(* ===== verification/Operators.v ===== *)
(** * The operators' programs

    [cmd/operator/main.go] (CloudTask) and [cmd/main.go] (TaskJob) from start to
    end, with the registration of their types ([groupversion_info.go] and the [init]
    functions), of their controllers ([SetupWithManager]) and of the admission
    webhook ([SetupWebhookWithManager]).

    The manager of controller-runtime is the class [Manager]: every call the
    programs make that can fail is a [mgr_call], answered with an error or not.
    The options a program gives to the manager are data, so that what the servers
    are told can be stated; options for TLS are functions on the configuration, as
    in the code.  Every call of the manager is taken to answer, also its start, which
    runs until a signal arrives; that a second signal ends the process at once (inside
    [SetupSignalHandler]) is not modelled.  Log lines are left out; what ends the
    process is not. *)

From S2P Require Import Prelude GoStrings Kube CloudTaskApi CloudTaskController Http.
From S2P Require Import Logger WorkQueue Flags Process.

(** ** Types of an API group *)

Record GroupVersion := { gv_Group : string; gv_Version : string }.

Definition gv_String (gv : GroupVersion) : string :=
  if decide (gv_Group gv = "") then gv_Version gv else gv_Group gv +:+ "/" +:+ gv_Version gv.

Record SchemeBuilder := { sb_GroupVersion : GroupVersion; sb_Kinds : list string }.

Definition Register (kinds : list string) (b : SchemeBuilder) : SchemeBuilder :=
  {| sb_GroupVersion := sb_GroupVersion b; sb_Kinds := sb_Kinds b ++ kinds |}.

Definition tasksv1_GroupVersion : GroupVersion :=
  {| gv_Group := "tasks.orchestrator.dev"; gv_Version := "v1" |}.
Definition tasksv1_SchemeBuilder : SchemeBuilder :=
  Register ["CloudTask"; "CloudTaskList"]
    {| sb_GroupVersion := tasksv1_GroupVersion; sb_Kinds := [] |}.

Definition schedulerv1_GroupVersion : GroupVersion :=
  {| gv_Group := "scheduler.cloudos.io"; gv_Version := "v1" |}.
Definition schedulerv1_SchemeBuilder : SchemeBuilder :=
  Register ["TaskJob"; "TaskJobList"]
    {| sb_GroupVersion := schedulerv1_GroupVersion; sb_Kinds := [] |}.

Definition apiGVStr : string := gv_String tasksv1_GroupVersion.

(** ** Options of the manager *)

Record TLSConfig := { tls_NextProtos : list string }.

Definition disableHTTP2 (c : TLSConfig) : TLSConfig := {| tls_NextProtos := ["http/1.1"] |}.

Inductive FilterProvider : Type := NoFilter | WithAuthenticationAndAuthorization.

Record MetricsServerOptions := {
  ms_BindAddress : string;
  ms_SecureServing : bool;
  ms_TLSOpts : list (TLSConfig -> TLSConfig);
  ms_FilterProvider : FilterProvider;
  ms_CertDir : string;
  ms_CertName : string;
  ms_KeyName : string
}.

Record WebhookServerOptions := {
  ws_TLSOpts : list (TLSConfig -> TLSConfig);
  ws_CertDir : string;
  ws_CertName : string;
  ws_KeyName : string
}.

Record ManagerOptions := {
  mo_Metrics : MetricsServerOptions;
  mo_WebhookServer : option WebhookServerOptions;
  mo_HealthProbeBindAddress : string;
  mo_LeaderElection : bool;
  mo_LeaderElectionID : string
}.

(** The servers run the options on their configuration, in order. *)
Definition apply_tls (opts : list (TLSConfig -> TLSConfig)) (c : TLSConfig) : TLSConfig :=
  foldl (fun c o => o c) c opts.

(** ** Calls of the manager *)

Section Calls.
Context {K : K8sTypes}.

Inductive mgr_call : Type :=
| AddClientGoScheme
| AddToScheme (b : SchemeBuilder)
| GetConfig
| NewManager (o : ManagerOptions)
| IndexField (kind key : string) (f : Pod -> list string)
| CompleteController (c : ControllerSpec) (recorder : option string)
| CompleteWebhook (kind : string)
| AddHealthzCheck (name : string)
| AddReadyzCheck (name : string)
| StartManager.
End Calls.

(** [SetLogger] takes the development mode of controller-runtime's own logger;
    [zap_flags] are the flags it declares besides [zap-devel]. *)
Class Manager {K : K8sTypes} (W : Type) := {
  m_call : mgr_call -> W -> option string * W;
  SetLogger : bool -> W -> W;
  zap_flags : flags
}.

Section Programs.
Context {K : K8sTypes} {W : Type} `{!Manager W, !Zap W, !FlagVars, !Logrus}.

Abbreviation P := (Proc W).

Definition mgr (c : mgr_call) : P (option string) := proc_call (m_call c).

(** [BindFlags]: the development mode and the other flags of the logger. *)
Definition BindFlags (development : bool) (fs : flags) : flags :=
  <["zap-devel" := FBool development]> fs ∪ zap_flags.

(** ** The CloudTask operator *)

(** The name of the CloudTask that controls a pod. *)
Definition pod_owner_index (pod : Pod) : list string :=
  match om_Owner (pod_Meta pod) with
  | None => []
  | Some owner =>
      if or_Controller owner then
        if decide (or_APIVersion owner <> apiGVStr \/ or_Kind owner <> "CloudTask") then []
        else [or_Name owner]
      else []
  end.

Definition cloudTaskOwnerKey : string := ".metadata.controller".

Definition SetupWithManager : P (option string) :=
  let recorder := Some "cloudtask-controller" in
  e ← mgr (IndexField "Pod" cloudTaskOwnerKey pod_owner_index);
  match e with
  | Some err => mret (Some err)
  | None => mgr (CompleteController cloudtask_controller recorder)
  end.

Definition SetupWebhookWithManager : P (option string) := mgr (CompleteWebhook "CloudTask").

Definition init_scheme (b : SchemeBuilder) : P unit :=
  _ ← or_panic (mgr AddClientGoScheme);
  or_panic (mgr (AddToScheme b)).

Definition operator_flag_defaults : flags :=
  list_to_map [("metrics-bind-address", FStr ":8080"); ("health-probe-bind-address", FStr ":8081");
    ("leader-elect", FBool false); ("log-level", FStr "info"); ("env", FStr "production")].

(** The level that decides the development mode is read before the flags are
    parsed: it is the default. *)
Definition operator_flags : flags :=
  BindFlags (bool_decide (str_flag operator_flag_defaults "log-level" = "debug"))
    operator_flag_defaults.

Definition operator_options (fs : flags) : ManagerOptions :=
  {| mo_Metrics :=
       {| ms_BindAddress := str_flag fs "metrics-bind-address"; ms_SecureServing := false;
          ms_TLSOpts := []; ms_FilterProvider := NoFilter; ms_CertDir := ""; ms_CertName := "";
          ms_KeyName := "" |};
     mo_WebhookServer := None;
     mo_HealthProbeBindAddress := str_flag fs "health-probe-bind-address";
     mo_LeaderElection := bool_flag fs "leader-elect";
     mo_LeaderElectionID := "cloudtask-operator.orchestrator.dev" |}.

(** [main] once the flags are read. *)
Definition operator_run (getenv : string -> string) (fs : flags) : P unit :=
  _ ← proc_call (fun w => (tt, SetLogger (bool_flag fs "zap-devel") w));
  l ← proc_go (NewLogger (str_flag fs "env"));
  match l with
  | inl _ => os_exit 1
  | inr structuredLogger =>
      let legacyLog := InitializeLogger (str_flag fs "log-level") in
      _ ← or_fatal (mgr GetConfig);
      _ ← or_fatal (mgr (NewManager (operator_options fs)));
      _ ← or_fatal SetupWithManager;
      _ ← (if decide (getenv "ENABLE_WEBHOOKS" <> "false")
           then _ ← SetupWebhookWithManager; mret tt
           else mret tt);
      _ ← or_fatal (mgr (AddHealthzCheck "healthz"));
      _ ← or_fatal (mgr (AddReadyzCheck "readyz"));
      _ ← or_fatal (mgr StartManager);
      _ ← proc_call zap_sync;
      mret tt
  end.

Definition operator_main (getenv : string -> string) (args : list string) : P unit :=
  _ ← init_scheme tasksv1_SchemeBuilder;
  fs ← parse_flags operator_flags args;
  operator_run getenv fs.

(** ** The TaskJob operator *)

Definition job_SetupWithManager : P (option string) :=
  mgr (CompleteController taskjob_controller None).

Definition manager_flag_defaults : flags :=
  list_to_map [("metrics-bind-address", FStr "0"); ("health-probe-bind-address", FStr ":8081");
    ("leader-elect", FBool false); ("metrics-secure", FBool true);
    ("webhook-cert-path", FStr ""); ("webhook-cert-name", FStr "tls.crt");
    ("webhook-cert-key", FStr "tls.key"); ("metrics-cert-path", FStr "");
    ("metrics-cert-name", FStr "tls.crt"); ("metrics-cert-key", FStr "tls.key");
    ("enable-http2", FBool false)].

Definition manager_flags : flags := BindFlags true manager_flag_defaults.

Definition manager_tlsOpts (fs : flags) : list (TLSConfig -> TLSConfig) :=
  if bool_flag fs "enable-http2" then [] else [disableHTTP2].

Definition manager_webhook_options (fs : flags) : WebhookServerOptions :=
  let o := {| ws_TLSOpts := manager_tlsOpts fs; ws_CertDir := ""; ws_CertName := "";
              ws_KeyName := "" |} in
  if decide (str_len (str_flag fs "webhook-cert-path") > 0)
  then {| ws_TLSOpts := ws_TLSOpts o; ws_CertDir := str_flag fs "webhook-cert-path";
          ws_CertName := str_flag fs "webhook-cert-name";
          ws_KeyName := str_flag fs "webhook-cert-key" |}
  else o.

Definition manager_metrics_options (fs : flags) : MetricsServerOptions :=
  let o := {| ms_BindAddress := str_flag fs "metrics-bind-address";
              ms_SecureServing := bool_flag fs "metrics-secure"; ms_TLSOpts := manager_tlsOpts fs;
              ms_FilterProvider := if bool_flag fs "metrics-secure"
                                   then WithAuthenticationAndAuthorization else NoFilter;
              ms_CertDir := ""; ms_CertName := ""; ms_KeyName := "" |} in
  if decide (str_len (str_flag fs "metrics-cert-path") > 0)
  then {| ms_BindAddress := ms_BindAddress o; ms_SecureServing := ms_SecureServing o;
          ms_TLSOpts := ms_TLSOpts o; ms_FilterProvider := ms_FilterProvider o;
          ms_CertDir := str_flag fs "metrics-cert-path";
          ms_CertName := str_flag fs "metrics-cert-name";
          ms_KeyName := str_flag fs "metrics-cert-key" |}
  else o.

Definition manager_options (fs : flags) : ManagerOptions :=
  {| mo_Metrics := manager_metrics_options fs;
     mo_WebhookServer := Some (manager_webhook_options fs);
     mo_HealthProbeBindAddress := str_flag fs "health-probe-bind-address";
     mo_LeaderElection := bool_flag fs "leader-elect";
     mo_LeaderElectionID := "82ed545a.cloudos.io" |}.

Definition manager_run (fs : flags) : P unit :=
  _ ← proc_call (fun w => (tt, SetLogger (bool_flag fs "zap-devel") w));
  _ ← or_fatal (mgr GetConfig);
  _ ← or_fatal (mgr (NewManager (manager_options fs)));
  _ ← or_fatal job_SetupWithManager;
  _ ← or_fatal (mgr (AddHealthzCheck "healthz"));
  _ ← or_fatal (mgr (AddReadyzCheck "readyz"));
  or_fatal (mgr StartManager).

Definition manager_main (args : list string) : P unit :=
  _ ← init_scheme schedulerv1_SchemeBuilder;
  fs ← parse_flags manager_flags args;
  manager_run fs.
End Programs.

+ + + +

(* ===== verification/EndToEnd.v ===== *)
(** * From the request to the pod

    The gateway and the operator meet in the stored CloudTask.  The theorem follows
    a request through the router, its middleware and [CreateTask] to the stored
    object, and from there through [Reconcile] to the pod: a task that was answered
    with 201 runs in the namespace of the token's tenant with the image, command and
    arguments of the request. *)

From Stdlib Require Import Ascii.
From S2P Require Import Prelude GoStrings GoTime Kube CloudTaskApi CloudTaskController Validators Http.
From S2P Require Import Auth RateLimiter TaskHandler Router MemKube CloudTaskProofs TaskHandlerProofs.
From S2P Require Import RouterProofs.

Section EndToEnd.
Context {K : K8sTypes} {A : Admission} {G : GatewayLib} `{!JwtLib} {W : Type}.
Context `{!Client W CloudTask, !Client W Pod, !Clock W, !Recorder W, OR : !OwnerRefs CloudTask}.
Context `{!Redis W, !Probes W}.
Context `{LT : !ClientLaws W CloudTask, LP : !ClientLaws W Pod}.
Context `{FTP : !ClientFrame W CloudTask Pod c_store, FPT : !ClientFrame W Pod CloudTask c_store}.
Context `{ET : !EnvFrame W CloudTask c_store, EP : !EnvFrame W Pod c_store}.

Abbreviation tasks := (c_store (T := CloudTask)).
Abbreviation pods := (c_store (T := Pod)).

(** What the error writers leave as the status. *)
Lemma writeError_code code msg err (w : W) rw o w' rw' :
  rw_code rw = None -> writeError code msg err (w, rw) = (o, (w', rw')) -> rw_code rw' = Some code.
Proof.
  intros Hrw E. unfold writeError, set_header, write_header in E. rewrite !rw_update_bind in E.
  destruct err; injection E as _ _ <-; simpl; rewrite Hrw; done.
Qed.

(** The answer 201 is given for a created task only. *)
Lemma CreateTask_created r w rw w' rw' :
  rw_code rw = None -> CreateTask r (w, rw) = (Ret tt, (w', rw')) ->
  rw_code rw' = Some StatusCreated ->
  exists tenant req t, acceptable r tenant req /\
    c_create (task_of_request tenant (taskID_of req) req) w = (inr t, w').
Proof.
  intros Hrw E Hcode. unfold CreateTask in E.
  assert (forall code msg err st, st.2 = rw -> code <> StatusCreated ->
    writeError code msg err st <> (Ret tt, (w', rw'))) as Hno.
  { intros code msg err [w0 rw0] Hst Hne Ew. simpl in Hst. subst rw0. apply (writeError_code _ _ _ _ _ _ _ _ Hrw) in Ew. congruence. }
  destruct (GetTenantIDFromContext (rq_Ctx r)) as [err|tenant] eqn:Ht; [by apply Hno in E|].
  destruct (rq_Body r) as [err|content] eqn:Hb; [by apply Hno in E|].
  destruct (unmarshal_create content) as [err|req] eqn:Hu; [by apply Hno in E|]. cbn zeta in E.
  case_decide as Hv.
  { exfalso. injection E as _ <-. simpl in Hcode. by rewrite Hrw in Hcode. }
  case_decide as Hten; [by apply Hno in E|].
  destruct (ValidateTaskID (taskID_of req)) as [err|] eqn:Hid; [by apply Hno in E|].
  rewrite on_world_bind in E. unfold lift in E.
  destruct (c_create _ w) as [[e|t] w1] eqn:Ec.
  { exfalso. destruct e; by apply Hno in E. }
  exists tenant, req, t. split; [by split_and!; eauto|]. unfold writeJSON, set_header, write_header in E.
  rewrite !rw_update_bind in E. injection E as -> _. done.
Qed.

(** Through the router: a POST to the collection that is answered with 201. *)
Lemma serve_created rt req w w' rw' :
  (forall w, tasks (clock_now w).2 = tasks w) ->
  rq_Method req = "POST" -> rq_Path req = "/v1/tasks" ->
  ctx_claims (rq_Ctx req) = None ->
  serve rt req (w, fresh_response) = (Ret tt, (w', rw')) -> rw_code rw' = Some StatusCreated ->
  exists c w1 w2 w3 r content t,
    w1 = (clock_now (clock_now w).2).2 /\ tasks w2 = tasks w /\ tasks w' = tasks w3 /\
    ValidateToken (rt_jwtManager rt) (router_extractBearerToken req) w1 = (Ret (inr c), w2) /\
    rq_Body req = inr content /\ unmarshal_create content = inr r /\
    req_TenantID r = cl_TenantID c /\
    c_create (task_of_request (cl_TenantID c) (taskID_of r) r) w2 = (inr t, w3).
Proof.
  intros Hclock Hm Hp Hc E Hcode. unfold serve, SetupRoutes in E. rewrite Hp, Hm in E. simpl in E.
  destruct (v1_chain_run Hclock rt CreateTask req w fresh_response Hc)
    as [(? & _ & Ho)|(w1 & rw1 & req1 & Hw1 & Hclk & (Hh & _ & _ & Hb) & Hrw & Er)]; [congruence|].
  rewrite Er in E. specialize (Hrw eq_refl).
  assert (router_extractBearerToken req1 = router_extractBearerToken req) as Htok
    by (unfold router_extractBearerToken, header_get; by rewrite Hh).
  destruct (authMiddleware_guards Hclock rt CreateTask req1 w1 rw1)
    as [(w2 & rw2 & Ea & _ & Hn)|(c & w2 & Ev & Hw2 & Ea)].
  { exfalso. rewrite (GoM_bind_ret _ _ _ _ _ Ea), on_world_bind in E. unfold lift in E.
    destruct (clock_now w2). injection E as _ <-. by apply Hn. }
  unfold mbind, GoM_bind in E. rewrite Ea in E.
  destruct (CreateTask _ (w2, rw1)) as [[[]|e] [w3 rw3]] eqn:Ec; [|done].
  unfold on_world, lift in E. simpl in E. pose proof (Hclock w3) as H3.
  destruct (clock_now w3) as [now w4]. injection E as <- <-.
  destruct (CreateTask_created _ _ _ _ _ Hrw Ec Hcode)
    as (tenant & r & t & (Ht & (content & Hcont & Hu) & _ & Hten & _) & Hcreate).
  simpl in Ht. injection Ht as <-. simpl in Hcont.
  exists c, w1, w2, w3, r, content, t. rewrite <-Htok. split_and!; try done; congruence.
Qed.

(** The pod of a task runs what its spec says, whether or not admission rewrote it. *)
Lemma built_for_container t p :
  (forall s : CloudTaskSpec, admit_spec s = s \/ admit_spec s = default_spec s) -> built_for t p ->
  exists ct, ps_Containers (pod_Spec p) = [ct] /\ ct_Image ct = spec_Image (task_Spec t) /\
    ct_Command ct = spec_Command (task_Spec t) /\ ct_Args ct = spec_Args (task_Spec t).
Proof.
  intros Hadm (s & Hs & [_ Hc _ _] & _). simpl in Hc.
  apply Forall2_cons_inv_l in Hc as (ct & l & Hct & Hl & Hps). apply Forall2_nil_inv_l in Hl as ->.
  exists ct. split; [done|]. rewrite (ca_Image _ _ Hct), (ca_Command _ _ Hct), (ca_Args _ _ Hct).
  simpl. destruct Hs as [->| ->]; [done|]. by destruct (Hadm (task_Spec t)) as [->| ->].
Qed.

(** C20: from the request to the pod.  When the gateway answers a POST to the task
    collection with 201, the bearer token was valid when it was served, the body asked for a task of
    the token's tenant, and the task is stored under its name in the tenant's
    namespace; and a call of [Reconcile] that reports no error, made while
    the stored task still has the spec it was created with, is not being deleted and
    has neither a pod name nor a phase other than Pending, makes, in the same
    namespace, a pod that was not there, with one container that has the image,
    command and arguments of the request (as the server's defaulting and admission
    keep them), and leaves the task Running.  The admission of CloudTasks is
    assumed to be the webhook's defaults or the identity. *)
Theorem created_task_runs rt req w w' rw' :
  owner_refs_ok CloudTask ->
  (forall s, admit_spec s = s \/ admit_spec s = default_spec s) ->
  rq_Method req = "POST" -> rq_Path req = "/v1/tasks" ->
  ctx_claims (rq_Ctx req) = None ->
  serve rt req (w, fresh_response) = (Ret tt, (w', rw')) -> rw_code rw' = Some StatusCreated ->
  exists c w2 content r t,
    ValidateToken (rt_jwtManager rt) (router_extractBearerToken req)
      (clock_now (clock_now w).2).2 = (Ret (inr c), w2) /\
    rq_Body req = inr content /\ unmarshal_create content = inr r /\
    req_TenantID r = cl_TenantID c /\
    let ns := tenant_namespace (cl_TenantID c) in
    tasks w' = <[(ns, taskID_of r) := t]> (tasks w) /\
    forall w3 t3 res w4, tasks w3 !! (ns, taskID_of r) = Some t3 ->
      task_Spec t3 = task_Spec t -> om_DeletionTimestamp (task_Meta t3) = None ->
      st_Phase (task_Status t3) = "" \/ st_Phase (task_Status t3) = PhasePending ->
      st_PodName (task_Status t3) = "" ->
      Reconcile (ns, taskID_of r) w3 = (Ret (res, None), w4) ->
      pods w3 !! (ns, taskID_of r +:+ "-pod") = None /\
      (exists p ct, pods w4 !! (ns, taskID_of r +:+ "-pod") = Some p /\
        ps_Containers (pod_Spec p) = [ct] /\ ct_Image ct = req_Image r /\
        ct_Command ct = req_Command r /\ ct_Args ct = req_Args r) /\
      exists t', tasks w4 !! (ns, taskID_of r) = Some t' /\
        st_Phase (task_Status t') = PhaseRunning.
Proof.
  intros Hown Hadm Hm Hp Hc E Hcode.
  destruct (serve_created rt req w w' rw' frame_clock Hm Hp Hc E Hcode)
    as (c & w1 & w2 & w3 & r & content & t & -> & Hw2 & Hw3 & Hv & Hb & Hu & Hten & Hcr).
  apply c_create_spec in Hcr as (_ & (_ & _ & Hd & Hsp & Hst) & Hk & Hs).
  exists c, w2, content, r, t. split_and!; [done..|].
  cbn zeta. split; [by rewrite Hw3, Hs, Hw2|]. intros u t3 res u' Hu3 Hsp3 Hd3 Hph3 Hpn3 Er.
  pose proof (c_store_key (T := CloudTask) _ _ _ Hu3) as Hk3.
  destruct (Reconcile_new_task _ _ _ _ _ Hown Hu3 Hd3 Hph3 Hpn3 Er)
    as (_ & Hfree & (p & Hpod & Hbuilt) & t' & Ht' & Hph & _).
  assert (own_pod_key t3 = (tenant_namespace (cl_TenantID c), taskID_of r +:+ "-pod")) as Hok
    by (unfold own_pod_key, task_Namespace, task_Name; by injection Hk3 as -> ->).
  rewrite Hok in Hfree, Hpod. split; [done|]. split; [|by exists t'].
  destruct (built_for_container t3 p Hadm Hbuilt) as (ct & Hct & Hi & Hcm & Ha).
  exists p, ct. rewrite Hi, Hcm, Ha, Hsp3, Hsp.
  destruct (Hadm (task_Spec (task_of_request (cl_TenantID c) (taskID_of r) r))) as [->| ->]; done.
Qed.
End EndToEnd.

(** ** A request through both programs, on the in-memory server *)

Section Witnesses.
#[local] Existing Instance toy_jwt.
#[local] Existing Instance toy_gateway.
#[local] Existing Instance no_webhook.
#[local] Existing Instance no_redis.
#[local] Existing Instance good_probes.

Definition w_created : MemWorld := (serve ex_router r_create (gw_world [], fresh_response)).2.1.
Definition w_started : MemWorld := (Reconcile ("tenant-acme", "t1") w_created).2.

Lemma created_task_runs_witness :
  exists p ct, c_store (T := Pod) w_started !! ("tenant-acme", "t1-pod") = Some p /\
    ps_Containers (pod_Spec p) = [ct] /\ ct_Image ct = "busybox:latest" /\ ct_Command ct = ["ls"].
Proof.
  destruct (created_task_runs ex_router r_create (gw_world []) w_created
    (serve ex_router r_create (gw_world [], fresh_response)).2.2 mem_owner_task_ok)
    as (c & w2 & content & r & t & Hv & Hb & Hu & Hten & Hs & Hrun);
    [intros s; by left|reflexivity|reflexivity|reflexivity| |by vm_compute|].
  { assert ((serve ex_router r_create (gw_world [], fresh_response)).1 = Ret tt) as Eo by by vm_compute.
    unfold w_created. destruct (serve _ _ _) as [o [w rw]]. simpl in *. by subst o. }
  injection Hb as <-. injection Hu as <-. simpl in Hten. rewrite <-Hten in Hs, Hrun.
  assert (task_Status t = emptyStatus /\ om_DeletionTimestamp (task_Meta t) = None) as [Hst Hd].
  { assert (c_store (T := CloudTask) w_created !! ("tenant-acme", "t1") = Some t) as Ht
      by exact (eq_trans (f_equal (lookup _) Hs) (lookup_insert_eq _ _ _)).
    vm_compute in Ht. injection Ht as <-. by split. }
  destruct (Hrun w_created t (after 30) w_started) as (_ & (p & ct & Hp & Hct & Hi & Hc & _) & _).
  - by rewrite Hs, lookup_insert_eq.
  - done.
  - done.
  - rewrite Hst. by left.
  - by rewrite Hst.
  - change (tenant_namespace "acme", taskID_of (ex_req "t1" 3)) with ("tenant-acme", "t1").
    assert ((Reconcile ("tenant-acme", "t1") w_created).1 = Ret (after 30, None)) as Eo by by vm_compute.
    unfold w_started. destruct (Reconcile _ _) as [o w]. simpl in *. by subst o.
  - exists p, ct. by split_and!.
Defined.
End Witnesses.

+ + + +

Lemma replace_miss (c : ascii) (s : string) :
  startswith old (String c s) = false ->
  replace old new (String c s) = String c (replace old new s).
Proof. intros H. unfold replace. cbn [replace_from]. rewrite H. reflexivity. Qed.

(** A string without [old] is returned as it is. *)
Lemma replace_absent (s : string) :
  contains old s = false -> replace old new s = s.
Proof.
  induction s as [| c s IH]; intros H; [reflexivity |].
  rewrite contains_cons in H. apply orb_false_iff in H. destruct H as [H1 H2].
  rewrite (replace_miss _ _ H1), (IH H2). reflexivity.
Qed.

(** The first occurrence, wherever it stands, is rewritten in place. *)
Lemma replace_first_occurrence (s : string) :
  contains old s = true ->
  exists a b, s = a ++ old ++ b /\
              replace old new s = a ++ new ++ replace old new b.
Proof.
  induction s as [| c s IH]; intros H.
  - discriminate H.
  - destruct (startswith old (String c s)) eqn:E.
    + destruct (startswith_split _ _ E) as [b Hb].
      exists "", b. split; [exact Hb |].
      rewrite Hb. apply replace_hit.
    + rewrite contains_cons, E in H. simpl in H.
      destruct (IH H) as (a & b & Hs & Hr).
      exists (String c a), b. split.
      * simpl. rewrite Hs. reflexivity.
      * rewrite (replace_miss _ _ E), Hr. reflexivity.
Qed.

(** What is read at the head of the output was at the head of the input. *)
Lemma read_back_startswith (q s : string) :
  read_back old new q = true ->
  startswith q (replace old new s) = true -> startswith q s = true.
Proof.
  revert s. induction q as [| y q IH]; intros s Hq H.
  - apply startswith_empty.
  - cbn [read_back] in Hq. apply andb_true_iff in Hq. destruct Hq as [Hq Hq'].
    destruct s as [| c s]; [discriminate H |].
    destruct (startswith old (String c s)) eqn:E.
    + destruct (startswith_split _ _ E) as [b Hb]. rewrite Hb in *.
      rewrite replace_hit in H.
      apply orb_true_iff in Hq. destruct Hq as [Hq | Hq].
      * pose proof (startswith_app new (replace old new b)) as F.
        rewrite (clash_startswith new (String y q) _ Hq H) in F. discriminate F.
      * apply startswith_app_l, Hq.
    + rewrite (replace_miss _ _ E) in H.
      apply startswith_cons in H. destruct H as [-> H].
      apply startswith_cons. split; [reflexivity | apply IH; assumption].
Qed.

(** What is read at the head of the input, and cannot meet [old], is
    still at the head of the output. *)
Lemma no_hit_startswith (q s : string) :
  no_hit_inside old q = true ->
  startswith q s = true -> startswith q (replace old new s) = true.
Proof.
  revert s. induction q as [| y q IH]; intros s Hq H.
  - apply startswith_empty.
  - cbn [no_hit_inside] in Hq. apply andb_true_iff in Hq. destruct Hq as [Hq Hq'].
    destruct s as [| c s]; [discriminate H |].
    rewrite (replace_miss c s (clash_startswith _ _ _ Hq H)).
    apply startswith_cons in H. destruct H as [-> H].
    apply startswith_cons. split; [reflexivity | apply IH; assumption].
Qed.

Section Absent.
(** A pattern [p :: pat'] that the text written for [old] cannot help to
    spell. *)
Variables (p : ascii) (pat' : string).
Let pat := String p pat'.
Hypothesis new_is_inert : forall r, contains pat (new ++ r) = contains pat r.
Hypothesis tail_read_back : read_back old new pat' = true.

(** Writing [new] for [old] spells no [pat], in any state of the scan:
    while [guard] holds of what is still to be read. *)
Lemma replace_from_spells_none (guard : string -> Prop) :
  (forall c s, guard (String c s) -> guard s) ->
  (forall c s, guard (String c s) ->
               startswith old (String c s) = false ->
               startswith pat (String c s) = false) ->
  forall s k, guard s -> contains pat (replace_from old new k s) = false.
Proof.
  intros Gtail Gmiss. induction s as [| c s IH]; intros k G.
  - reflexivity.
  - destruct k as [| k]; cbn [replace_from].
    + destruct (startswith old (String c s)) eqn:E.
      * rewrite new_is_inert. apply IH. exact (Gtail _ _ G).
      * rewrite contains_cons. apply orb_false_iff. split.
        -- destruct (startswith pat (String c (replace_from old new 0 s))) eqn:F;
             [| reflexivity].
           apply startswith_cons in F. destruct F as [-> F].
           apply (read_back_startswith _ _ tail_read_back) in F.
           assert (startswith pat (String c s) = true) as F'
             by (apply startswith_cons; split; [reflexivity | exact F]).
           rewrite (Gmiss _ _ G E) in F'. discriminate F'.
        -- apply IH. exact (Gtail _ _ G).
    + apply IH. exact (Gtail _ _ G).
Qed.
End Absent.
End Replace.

+ + + +

■ About this exercise:
Copy verbatim, from the listing above, each line from the one containing "From S2P Require Import Auth" down to the one containing "destruct (GetTenantIDFromContext (rq_Ctx", inclusive.

■ Finished task:
From S2P Require Import Auth RateLimiter TaskHandler Router MemKube CloudTaskProofs TaskHandlerProofs.
From S2P Require Import RouterProofs.

Section EndToEnd.
Context {K : K8sTypes} {A : Admission} {G : GatewayLib} `{!JwtLib} {W : Type}.
Context `{!Client W CloudTask, !Client W Pod, !Clock W, !Recorder W, OR : !OwnerRefs CloudTask}.
Context `{!Redis W, !Probes W}.
Context `{LT : !ClientLaws W CloudTask, LP : !ClientLaws W Pod}.
Context `{FTP : !ClientFrame W CloudTask Pod c_store, FPT : !ClientFrame W Pod CloudTask c_store}.
Context `{ET : !EnvFrame W CloudTask c_store, EP : !EnvFrame W Pod c_store}.

Abbreviation tasks := (c_store (T := CloudTask)).
Abbreviation pods := (c_store (T := Pod)).

(** What the error writers leave as the status. *)
Lemma writeError_code code msg err (w : W) rw o w' rw' :
  rw_code rw = None -> writeError code msg err (w, rw) = (o, (w', rw')) -> rw_code rw' = Some code.
Proof.
  intros Hrw E. unfold writeError, set_header, write_header in E. rewrite !rw_update_bind in E.
  destruct err; injection E as _ _ <-; simpl; rewrite Hrw; done.
Qed.

(** The answer 201 is given for a created task only. *)
Lemma CreateTask_created r w rw w' rw' :
  rw_code rw = None -> CreateTask r (w, rw) = (Ret tt, (w', rw')) ->
  rw_code rw' = Some StatusCreated ->
  exists tenant req t, acceptable r tenant req /\
    c_create (task_of_request tenant (taskID_of req) req) w = (inr t, w').
Proof.
  intros Hrw E Hcode. unfold CreateTask in E.
  assert (forall code msg err st, st.2 = rw -> code <> StatusCreated ->
    writeError code msg err st <> (Ret tt, (w', rw'))) as Hno.
  { intros code msg err [w0 rw0] Hst Hne Ew. simpl in Hst. subst rw0. apply (writeError_code _ _ _ _ _ _ _ _ Hrw) in Ew. congruence. }
  destruct (GetTenantIDFromContext (rq_Ctx r)) as [err|tenant] eqn:Ht; [by apply Hno in E|].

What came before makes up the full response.